So back at the piers, there’s an inescapable irony in paying $30 to look at art—try to find beauty—in the most inhospitable of situations: crowded, hot, claustrophobic, everything squished in. Another friend says she likes Ikea better—“at least they give you a green line to follow.”


From the Armory Show: Keltie Ferris, He-She, 2010, oil, acrylic, oil pastel & sprayed paint on canvas, 80x60"
Courtesy
Horton Gallery, New York. Photo: Mark Woods

Meanwhile, a real armory on Park Avenue, intended for storing military equipment and built at a time (1861) when beauty was still a priority, makes a much better backdrop for art, which is why I prefer the ADAA (Art Dealers Association of America) Art Show, this year concurrent with the ones at the piers. Not edgy, you say? Okay with me. At least I can breathe.

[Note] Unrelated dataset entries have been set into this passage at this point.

(* ===== verification/QueueFacts.v ===== *)
(** The queue of deferred operations holds the operations that were inserted,
    in the order of their timestamps.

    Operations with one timestamp are one operation, so it does not matter
    which of several [dedup_by_key] and [edit] keep. *)

From stdpp Require Import base numbers option list sorting.
From S2P Require Import Prelude Clock SumTree SumTreeFacts Search Cursor CursorFacts StepFacts CursorApi KeyedTree KeyedFacts Splice SnapshotFacts OperationQueue.
From S2P Require Iter.

#[local] Open Scope nat_scope.

(** ** The interface of keyed trees *)

#[export] Instance OperationKey_OrdLaws : OrdLaws OperationKey.
Proof.
  split; unfold cmp, OperationKey_Ord.
  - intros [a] [b]. cbn. rewrite cmp_eq_iff. split; [by intros ->|by intros [= ->]].
  - intros [a] [b]. apply cmp_antisym.
  - intros [a] [b] [c]. cbn. apply cmp_lt_trans.
Qed.

#[export] Instance OperationSummary_SummaryLaws : SummaryLaws OperationSummary ().
Proof.
  split; cbn; try done.
  - intros _ [??] [??] [??] _ _ _. cbn. f_equal. lia.
  - by intros _ [??] _.
Qed.

#[export] Instance OperationKey_DimensionLaws : DimensionLaws OperationKey OperationSummary ().
Proof. by intros cx d a b _ _. Qed.

#[export] Instance OperationItem_KeyedLaws {T} `{HasTimestamp T} : KeyedLaws (OperationItem T) OperationSummary OperationKey ().
Proof.
  split; try apply _; [done|]. intros cx [k]. apply UndoMapFacts.Lamport_MIN_least.
Qed.

(** ** [dedup_by_key] *)

Section dedup.
Context {A K : Type} `{OrdLaws K} (f : A → K).
Implicit Types (a b : A) (l : list A).

Lemma dedup_from_spec l : ∀ a,
  StronglySorted (λ a b, cmp (f a) (f b) ≠ Gt) (a :: l) → (∀ x y, x ∈ a :: l → y ∈ a :: l → f x = f y → x = y) →
  StronglySorted (λ a b, cmp (f a) (f b) = Lt) (dedup_from f a l) ∧ ∀ x, x ∈ dedup_from f a l ↔ x ∈ a :: l.
Proof.
  induction l as [|b l IH]; intros a Hs Hu; cbn [dedup_from]; [split; [by constructor; constructor|done]|].
  inversion Hs as [|? ? Hs' Ha]; subst. apply Forall_cons in Ha as [Hab Ha]. case_bool_decide as E.
  - apply cmp_eq_iff in E. assert (b = a) as -> by (apply Hu; [right; by left|by left|done]).
    destruct (IH a) as [H1 H2]; [by inversion Hs'|intros x y Hx Hy; apply Hu; by right|]. split; [done|]. intros x. rewrite H2, !elem_of_cons. tauto.
  - destruct (IH b) as [H1 H2]; [done|intros x y Hx Hy; apply Hu; by right|]. split; [|intros x; rewrite !elem_of_cons, H2, elem_of_cons; done].
    constructor; [done|]. apply Forall_forall. intros x Hx%H2. assert (Hlt : cmp (f a) (f b) = Lt).
    { rewrite (cmp_antisym (f a)) in E. destruct (cmp (f a) (f b)); cbn in *; done || by destruct E. }
    apply elem_of_cons in Hx as [->|Hx]; [done|]. inversion Hs' as [|? ? _ Hb]; subst. rewrite Forall_forall in Hb. by eapply cmp_lt_le_trans, Hb.
Qed.

Lemma dedup_spec l :
  StronglySorted (λ a b, cmp (f a) (f b) ≠ Gt) l → (∀ x y, x ∈ l → y ∈ l → f x = f y → x = y) →
  StronglySorted (λ a b, cmp (f a) (f b) = Lt) (dedup_by_key f l) ∧ ∀ x, x ∈ dedup_by_key f l ↔ x ∈ l.
Proof. destruct l as [|a l]; [by split; [constructor|]|]. apply dedup_from_spec. Qed.

Lemma strict_keys l : StronglySorted (λ a b, cmp (f a) (f b) = Lt) l → NoDup (f <$> l).
Proof.
  induction 1 as [|a l _ IH Ha]; [constructor|]. rewrite fmap_cons. constructor; [|done].
  intros (b&E&Hb)%list_elem_of_fmap. rewrite Forall_forall in Ha. specialize (Ha b Hb). by rewrite E, cmp_refl in Ha.
Qed.
End dedup.

(** ** The queue *)

Section queue.
Context {T : Type} `{HasTimestamp T} `{Sort, !SortOk}.
Implicit Types (q : OperationQueue T) (ops new : list T) (o : T).

Abbreviation insert_into q new := (queue_insert (sort_unstable_by_key lamport_timestamp) sort_edits q new) (only parsing).

(** The queue holds the operations, in the order of their timestamps. *)
Definition queue_holds q ops : Prop :=
  elements q = map MkOperationItem ops ∧ StronglySorted (λ a b, cmp (lamport_timestamp a) (lamport_timestamp b) = Lt) ops ∧
  ∃ h, wf () h q.

(** Operations with one timestamp are one operation. *)
Definition one_each ops : Prop := ∀ a b, a ∈ ops → b ∈ ops → lamport_timestamp a = lamport_timestamp b → a = b.

Lemma queue_holds_new : queue_holds queue_new [].
Proof. split; [done|]. split; [constructor|]. exists 0. apply wf_new. Qed.

Lemma queue_sorted (l : list (OperationItem T)) :
  sorted (K:=OperationKey) l ↔ StronglySorted (λ a b, cmp (lamport_timestamp a) (lamport_timestamp b) = Lt) (map queued l).
Proof.
  unfold sorted. induction l as [|i l IH]; cbn [map]; [by split; constructor|]. split; inversion 1 as [|? ? Hs Hi]; subst; constructor; try by apply IH.
  - apply Forall_map. exact Hi.
  - apply Forall_map in Hi. exact Hi.
Qed.

Lemma queue_items ops : map queued (map (@MkOperationItem T) ops) = ops.
Proof. rewrite map_map. apply map_id. Qed.

Lemma queue_keyed q ops : queue_holds q ops → height q < STACK_CAPACITY → keyed_tree (K:=OperationKey) () q (map MkOperationItem ops).
Proof.
  intros (El&Hs&h&Hwf) Hh. split; [done|]. split; [by rewrite queue_sorted, queue_items|]. exists h. split; [done|].
  by rewrite (wf_height _ _ _ Hwf) in Hh.
Qed.

Lemma queue_insert_spec q ops new :
  queue_holds q ops → height q < STACK_CAPACITY → one_each (ops ++ new) →
  ∃ q' ops', insert_into q new = Some q' ∧ queue_holds q' ops' ∧ ∀ o, o ∈ ops' ↔ o ∈ ops ∨ o ∈ new.
Proof.
  intros Hq Hh Hu. pose proof (queue_keyed _ _ Hq Hh) as Hk.
  destruct (sort_ok lamport_timestamp new) as [Hp Hsort].
  destruct (dedup_spec lamport_timestamp (sort_unstable_by_key lamport_timestamp new) Hsort) as [Hd Hin].
  { intros x y Hx Hy. rewrite Hp in Hx, Hy. apply Hu; apply elem_of_app; by right. }
  unfold queue_insert. set (dd := dedup_by_key _ _) in *.
  destruct (sort_edits_ok (T:=OperationItem T) (K:=OperationKey)) as [Hpe Hse].
  destruct (edit_spec sort_edits () q _ (map (λ op, Insert (MkOperationItem op)) dd) Hpe Hse Hk)
    as (q'&h&removed&l'&->&Hwf&El&Hs'&Hl&_).
  { rewrite <- list_fmap_compose. apply strict_keys in Hd. rewrite list_fmap_compose in Hd || idtac.
    assert (E : edit_key ∘ (λ op : T, Insert (MkOperationItem op)) <$> dd = MkOperationKey <$> (lamport_timestamp <$> dd)) by (by rewrite <- list_fmap_compose).
    rewrite E. apply NoDup_fmap_2; [by intros ?? [= ->]|done]. }
  cbn [mbind option_bind]. exists q', (map queued l'). split; [done|]. split.
  - split; [rewrite El, map_map; symmetry; etrans; [|apply map_id]; apply map_ext; by intros []|]. split; [by apply queue_sorted|by exists h].
  - intros o. assert (Hmem : o ∈ map queued l' ↔ lookup_key (MkOperationKey (lamport_timestamp o)) l' = Some (MkOperationItem o)).
    { split; [|by intros Hi%lookup_Some_elem; apply elem_map; exists (MkOperationItem o)].
      intros ([o']&->&Hi)%elem_map. exact (lookup_sorted_elem (K:=OperationKey) l' (MkOperationItem o') Hs' Hi). }
    rewrite Hmem, Hl. unfold edited.
    assert (Hmem0 : o ∈ ops ↔ lookup_key (MkOperationKey (lamport_timestamp o)) (map MkOperationItem ops) = Some (MkOperationItem o)).
    { destruct Hk as (_&Hsk&_). split; [|by intros (o'&[= ->]&Hi)%lookup_Some_elem%elem_map].
      intros Hi. refine (lookup_sorted_elem (K:=OperationKey) _ (MkOperationItem o) Hsk _). apply elem_map. by exists o. }
    destruct (edit_for _ _) as [e|] eqn:Ee.
    + apply edit_for_Some in Ee as [Ek (o'&->&Ho')%elem_map]. cbn in Ek. injection Ek as Ek. cbn [inserted_item].
      assert (Ho2 : o' ∈ new) by (by rewrite Hin, Hp in Ho'). split; [by intros [= ->]; right|].
      intros Ho. f_equal. f_equal. apply Hu; rewrite ?elem_of_app; auto.
    + rewrite <- Hmem0. split; [by left|]. intros [?|Ho]; [done|exfalso].
      assert (Hod : o ∈ dd) by by rewrite Hin, Hp. unfold edit_for in Ee.
      eapply find_none in Ee; [|apply list_elem_of_In, elem_map; by exists o]. cbv beta in Ee.
      change (bool_decide (cmp (MkOperationKey (lamport_timestamp o)) (MkOperationKey (lamport_timestamp o)) = Eq) = false) in Ee.
      by rewrite cmp_refl, bool_decide_eq_true_2 in Ee.
Qed.

Lemma queue_iter_spec q ops : queue_holds q ops → height q < STACK_CAPACITY → queue_iter q = Some ops.
Proof.
  intros (El&_&h&Hwf) Hh. rewrite (wf_height _ _ _ Hwf) in Hh. unfold queue_iter.
  rewrite (Iter.iter_collect_spec _ () _ (elements q)); [|by apply (Iter.iter_at_new () h)|by rewrite tree_size_elements].
  cbn [mbind option_bind]. by rewrite El, queue_items.
Qed.

Lemma queue_empty_spec q ops : queue_holds q ops → queue_is_empty q = bool_decide (ops = []).
Proof.
  intros (El&_&h&Hwf). unfold queue_is_empty, queue_len. rewrite (wf_summary _ _ _ Hwf), El. clear.
  assert (E : summary_len (isum () (map (@MkOperationItem T) ops)) = length ops).
  { induction ops as [|o ops IH] using rev_ind; [done|]. rewrite map_app. cbn [map]. unfold isum in *.
    rewrite fmap_app, sum_app. cbn. rewrite IH, length_app. cbn. lia. }
  rewrite E. apply bool_decide_ext. by rewrite length_zero_iff_nil.
Qed.

(** ** The asserted order of the sums

    [add_summary] asserts that the key it adds is above its own, and the
    dimension that it is not below.  Wherever the sums of two adjacent parts of a
    queue are added, the second not empty, both hold. *)

Lemma queue_sum_key (l : list (OperationItem T)) i :
  summary_key (isum () (l ++ [i])) = MkOperationKey (lamport_timestamp (queued i)).
Proof. unfold isum. by rewrite fmap_app, sum_app. Qed.

Lemma queue_dsum_key (l : list (OperationItem T)) :
  dsum () (MkOperationKey Lamport_MIN) l = summary_key (isum () l).
Proof.
  destruct l as [|i l _] using rev_ind; [done|]. rewrite queue_sum_key. unfold dsum. by rewrite foldl_snoc.
Qed.

Lemma queue_sums_ascend ops a b c d :
  StronglySorted (λ a b, cmp (lamport_timestamp a) (lamport_timestamp b) = Lt) ops →
  Forall (λ o, cmp Lamport_MIN (lamport_timestamp o) = Lt) ops →
  map MkOperationItem ops = a ++ b ++ c ++ d → c ≠ [] →
  cmp (summary_key (isum () b)) (summary_key (isum () c)) = Lt ∧
  cmp (dsum () (MkOperationKey Lamport_MIN) (a ++ b)) (summary_key (isum () c)) ≠ Gt.
Proof.
  intros Hs Hmin E Hc.
  destruct c as [|j c _] using rev_ind; [done|]. rewrite queue_sum_key, queue_dsum_key. clear Hc.
  assert (Hsl : sorted (K:=OperationKey) ((a ++ b) ++ (c ++ [j]) ++ d)) by
    (rewrite <- app_assoc, <- E, queue_sorted, queue_items; done).
  assert (Hj : cmp (MkOperationKey Lamport_MIN) (MkOperationKey (lamport_timestamp (queued j))) = Lt).
  { assert (Hin : j ∈ map MkOperationItem ops) by (rewrite E, !elem_of_app, list_elem_of_singleton; tauto).
    apply elem_map in Hin as (o&->&Ho). by eapply Forall_forall in Hmin. }
  assert (Hlt : ∀ l, (∀ i, i ∈ l → i ∈ a ++ b) →
    cmp (summary_key (isum () l)) (MkOperationKey (lamport_timestamp (queued j))) = Lt).
  { intros l Hl. destruct l as [|i l _] using rev_ind; [exact Hj|]. rewrite queue_sum_key.
    apply sorted_app in Hsl as (_&_&Hab). apply (Hab i j); [apply Hl|]; rewrite !elem_of_app, list_elem_of_singleton; auto. }
  split; [apply Hlt; intros i Hi; rewrite elem_of_app; by right|]. by rewrite Hlt.
Qed.
End queue.
(* ===== verification/AnchorFacts.v ===== *)
(** What anchors resolve to.

    [anchor_place] says it of a document, the sequence of all characters: an
    anchor is attached to the character that begins (or, with a left bias,
    ends) at its offset of its insertion, and stands before it (after it).
    The searches through the index of insertions and the fragments find that
    place. *)

From stdpp Require Import base numbers option list sets sorting.
From S2P Require Import Prelude Clock Utf8 Locator SumTree SumTreeFacts Search Cursor CursorApi KeyedTree KeyedFacts Fragment Pieces Snapshot Document SpliceOutput SpliceWalk SpliceDims LocalEdit SnapshotFacts UndoApply Anchor.
From S2P Require RopeTree RopeCursor RopeBounds.

#[local] Open Scope nat_scope.
#[local] Existing Instance RopeTree.prod_DimensionLaws.

(** ** The place of an anchor in a document *)

(** Where a character begins and ends in its insertion. *)
Definition char_edge (bias : Bias) (c : Char) : N :=
  N.of_nat (match bias with Left => char_offset c + width c | Right => char_offset c end).

(** The anchor is attached to the character. *)
Definition attached (a : Anchor) (c : Char) : bool :=
  bool_decide (char_timestamp c = anchor_timestamp a) && bool_decide (char_edge (anchor_bias a) c = anchor_offset a).

Definition visible_width (c : Char) : nat := if char_visible c then width c else 0.

Fixpoint place_from (n : nat) (cs : list Char) (a : Anchor) : option nat :=
  match cs with
  | [] => None
  | c :: cs =>
      if attached a c then Some (match anchor_bias a with Left => n + visible_width c | Right => n end)
      else place_from (n + visible_width c) cs a
  end.

Definition anchor_place (cs : list Char) (a : Anchor) : option nat :=
  if is_min a then Some 0 else if is_max a then Some (blen (codes true cs)) else place_from 0 cs a.

Abbreviation vlen cs := (blen (codes true cs)) (only parsing).

Lemma vlen_cons c cs : vlen (c :: cs) = visible_width c + vlen cs.
Proof.
  rewrite codes_cons, RopeCursor.blen_app. unfold visible_width. destruct (char_visible c); [|done].
  rewrite bool_decide_eq_true_2, blen_cons by done. change (blen []) with 0. unfold width. lia.
Qed.

Lemma vlen_app a b : vlen (a ++ b) = vlen a + vlen b.
Proof. by rewrite codes_app, RopeCursor.blen_app. Qed.
(** * Perfect codes in generalized Lucas cubes

    A shallow embedding of the Python sources of the repository
    (core/lucas_cube.py, core/search_utils.py, core/code_utils.py,
    ga_solver/ga_search.py, ga_solver/memetic_search.py and the strategies
    strategy_1_shift_search.py, strategy_3_hybrid.py and
    strategy_4_simulated_annealing.py) together with the properties of these
    programs that the specification states.

    Conventions of the embedding:
    - a Python [str] is a [list ascii]; [py "010"] writes a literal;
    - a Python [set] of strings is a [gset str];
    - a call that can raise returns a [result]: [Ok v] or [Raise e];
    - Python integers that count things are [nat], other integers are [Z];
    - the temperature of the annealing schedule is a Python float: a binary64
      number [float], multiplied as the machine multiplies it; the mutation
      rates and the theoretical code size, which enter comparisons and
      [int()] only, are rationals [Q];
    - the draws of the [random] module and the iteration order of sets are
      read from an oracle, so that a search is a function of its oracle. *)

From Stdlib Require Import Ascii String ZArith QArith Lia.
From Stdlib Require Import Floats.PrimFloat.
From Stdlib Require Floats.SpecFloat Floats.FloatOps.
From stdpp Require Import gmap strings list.

Set Warnings "-inexact-float".

Local Open Scope char_scope.
Local Open Scope nat_scope.

(** ** Strings and exceptions *)

Abbreviation str := (list ascii).

Definition py (s : string) : str := list_ascii_of_string s.

Inductive exn : Set :=
| ValueError
| IndexError
| ZeroDivisionError.

Inductive result (A : Type) : Type :=
| Ok (a : A)
| Raise (e : exn).
Arguments Ok {A} a.
Arguments Raise {A} e.

Global Instance exn_eq_dec : EqDecision exn.
Proof. solve_decision. Defined.
Global Instance result_eq_dec `{EqDecision A} : EqDecision (result A).
Proof. solve_decision. Defined.

(** [pattern in bits] on Python strings: [pattern] occurs at some offset. *)
Fixpoint str_startswith (pattern bits : str) : bool :=
  match pattern, bits with
  | [], _ => true
  | _ :: _, [] => false
  | p :: pattern', b :: bits' =>
      if Ascii.eqb p b then str_startswith pattern' bits' else false
  end.

Fixpoint str_in (pattern bits : str) : bool :=
  if str_startswith pattern bits then true
  else match bits with
       | [] => false
       | _ :: bits' => str_in pattern bits'
       end.

(** [format(i, '0{n}b')]: the binary digits of [i], most significant first,
    padded on the left with '0' up to width [n]. *)
Fixpoint bin_pos (p : positive) (acc : str) : str :=
  match p with
  | xH => "1" :: acc
  | xO q => bin_pos q ("0" :: acc)
  | xI q => bin_pos q ("1" :: acc)
  end.

Definition bin (i : N) : str :=
  match i with
  | N0 => ["0"]
  | Npos p => bin_pos p []
  end.

Definition format_0b (n : nat) (i : N) : str :=
  replicate (n - length (bin i)) "0" ++ bin i.

(** [range(k)] for a non-negative bound. *)
Definition range (k : N) : list N := map N.of_nat (seq 0 (N.to_nat k)).

(** ** core/lucas_cube.py *)

Module lucas_cube.

Record GeneralizedLucasCube : Set := mkCube { n : nat; s : nat }.

(** [__init__]: the parameters are checked, nothing else is computed. *)
Definition __init__ (n s : Z) : result GeneralizedLucasCube :=
  if negb (0 <? n)%Z then Raise ValueError
  else if negb (1 <? s)%Z then Raise ValueError
  else Ok (mkCube (Z.to_nat n) (Z.to_nat s)).

Definition forbidden_pattern (G : GeneralizedLucasCube) : str :=
  replicate (s G) "1".

Definition _has_forbidden_substring (bits pattern : str) : bool :=
  let n_len := length bits in
  let s_len := length pattern in
  if n_len <? s_len then false
  else if str_in pattern bits then true
  else if 1 <? s_len then
    (* here s_len <= n_len, so the slice start is not negative *)
    let seam_str := drop (n_len - s_len + 1) bits ++ take (s_len - 1) bits in
    if str_in pattern seam_str then true else false
  else false.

…and visit with John Kelly, who’s artist-in-residence in this lavishly decorated monument to war that’s being turned into an alternative art space. Dancer, singer, actor, writer, painter (my review of his recent show at Alexander Gray was in the November Art in America), John is one of the most charismatic performers ever, the proof being that he can make even cabaret (a musical genre I loathe, right up there with musical theater) into a thrilling experience. I’m such a fan! John will be channeling Joni Mitchell in performance in Usdan Gallery at Bennington College at 9:00 this Friday evening.

John Kelly

The Armory Studio

However if the backdrop makes the art, it does not make the music. Forgoing dinner with friends, I had high hopes for Animal Collective and Danny Berger in the rotunda at the Guggenheim last Thursday, but hardly the “kinetic, psychedelic environment” promised by the press release, it turned out to be totally anemic. It’s as if they weren’t even trying. I, like others, expected a concert, but instead it was arty computerized electronic plinking that could barely be heard over the conversations of the milling crowd, who also rarely glanced up at Berger’s vapid projections. Unlike Jenny Holzer’s project last year on the exterior of the building, it was a great opportunity, piddled away. (Vanity Fair agrees.)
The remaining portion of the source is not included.